◆ INPUT FOR THIS TASK:
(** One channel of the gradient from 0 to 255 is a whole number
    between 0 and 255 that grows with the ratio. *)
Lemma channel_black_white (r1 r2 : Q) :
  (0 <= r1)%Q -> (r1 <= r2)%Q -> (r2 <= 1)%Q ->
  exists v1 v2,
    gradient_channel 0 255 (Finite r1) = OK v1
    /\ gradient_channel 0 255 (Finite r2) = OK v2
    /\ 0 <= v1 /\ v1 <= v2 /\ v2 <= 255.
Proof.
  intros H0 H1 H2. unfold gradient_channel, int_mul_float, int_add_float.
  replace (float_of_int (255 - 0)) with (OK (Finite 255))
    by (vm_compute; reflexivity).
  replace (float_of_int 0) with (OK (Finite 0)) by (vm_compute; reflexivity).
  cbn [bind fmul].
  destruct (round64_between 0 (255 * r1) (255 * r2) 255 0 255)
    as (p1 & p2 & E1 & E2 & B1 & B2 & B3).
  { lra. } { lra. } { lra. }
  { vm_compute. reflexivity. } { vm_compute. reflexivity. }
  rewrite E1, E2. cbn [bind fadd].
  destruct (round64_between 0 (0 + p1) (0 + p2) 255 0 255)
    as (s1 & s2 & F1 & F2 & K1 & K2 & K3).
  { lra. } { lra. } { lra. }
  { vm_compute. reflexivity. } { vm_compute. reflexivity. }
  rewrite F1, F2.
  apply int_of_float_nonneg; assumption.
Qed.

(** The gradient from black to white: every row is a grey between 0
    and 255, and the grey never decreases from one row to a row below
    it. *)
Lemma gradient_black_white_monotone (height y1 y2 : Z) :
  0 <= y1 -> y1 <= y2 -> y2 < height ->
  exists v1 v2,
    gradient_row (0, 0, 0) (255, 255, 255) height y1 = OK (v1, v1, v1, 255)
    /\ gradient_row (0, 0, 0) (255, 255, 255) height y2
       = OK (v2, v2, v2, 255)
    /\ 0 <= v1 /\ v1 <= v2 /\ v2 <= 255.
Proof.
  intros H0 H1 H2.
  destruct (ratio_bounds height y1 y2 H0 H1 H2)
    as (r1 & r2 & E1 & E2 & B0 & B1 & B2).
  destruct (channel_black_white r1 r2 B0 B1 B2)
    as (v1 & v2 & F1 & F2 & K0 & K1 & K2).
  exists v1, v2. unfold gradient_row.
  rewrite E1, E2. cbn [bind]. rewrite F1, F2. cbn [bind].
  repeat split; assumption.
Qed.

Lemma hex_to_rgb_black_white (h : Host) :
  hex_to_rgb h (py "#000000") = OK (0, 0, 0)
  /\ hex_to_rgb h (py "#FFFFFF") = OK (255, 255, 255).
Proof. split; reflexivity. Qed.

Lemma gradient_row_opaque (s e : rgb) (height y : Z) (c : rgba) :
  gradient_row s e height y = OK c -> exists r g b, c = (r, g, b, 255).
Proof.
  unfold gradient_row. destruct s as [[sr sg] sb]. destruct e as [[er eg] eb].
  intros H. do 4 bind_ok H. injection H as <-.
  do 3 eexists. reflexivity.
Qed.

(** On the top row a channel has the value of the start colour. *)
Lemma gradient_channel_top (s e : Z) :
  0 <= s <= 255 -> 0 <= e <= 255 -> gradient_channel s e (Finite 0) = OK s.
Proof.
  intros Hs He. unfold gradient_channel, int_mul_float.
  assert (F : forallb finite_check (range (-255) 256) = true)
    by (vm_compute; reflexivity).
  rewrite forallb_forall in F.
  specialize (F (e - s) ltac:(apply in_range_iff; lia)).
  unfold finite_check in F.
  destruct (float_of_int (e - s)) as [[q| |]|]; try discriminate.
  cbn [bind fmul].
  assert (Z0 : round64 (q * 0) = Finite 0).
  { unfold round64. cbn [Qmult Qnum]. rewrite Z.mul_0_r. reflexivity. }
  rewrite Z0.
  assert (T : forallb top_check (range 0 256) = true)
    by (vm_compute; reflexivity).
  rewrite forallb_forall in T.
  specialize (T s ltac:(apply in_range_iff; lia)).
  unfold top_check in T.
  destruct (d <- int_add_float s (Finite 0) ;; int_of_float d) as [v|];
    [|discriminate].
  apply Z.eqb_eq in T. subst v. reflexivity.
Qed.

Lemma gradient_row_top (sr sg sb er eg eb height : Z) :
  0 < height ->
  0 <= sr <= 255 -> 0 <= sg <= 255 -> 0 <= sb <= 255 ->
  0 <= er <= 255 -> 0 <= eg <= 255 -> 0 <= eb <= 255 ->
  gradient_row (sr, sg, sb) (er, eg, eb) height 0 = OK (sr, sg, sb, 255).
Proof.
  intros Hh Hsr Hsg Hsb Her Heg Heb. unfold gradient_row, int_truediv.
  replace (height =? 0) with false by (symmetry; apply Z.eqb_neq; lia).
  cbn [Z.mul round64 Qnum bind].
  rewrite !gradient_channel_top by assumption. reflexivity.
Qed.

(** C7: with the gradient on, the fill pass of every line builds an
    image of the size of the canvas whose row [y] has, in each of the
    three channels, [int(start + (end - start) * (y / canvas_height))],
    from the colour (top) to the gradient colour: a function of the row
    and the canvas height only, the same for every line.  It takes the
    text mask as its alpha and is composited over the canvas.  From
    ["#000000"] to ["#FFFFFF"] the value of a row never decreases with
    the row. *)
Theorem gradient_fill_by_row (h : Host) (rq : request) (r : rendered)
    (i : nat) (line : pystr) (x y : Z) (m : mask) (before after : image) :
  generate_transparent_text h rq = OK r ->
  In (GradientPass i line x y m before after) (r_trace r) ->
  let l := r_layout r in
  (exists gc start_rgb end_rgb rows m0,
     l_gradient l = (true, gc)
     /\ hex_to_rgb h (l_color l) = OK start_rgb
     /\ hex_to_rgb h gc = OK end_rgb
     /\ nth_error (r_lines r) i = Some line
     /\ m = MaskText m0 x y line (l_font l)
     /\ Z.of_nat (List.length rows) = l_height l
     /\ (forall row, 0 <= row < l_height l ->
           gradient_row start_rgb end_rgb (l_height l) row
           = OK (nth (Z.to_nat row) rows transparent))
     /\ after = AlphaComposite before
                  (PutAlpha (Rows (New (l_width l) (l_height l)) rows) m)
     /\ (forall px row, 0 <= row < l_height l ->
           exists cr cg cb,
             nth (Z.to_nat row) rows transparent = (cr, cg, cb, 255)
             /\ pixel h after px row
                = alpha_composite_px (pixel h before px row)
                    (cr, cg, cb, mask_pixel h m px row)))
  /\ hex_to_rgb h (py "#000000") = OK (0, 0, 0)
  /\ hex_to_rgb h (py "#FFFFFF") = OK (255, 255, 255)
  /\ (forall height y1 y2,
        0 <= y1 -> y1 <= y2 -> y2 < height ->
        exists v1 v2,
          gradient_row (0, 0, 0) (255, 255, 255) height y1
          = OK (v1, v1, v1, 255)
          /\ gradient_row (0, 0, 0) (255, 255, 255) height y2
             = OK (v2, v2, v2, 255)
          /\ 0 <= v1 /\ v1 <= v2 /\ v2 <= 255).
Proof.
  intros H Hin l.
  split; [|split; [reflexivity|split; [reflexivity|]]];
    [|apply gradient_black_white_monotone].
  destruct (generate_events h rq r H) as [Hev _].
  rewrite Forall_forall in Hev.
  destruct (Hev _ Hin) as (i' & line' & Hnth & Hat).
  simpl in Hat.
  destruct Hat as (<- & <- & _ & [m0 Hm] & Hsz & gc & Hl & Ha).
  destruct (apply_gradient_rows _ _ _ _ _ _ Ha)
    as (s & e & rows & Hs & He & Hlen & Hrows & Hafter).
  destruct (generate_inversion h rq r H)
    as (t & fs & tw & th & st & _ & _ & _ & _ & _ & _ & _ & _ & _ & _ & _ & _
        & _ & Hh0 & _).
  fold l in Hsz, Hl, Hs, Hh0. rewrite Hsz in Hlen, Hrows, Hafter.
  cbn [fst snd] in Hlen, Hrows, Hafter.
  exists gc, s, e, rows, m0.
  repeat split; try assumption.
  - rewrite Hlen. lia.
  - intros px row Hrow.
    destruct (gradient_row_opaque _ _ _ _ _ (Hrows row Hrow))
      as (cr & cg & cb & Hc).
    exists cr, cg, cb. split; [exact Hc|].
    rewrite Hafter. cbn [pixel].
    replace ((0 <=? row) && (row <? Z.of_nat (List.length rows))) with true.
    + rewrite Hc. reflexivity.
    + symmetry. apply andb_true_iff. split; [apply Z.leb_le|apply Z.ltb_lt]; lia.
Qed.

◆ DIRECTIONS FOR THIS TASK: Line count for the word "before": state how many lines of the listing hold it, and give only that number.

◆ TASK RESPONSE: 4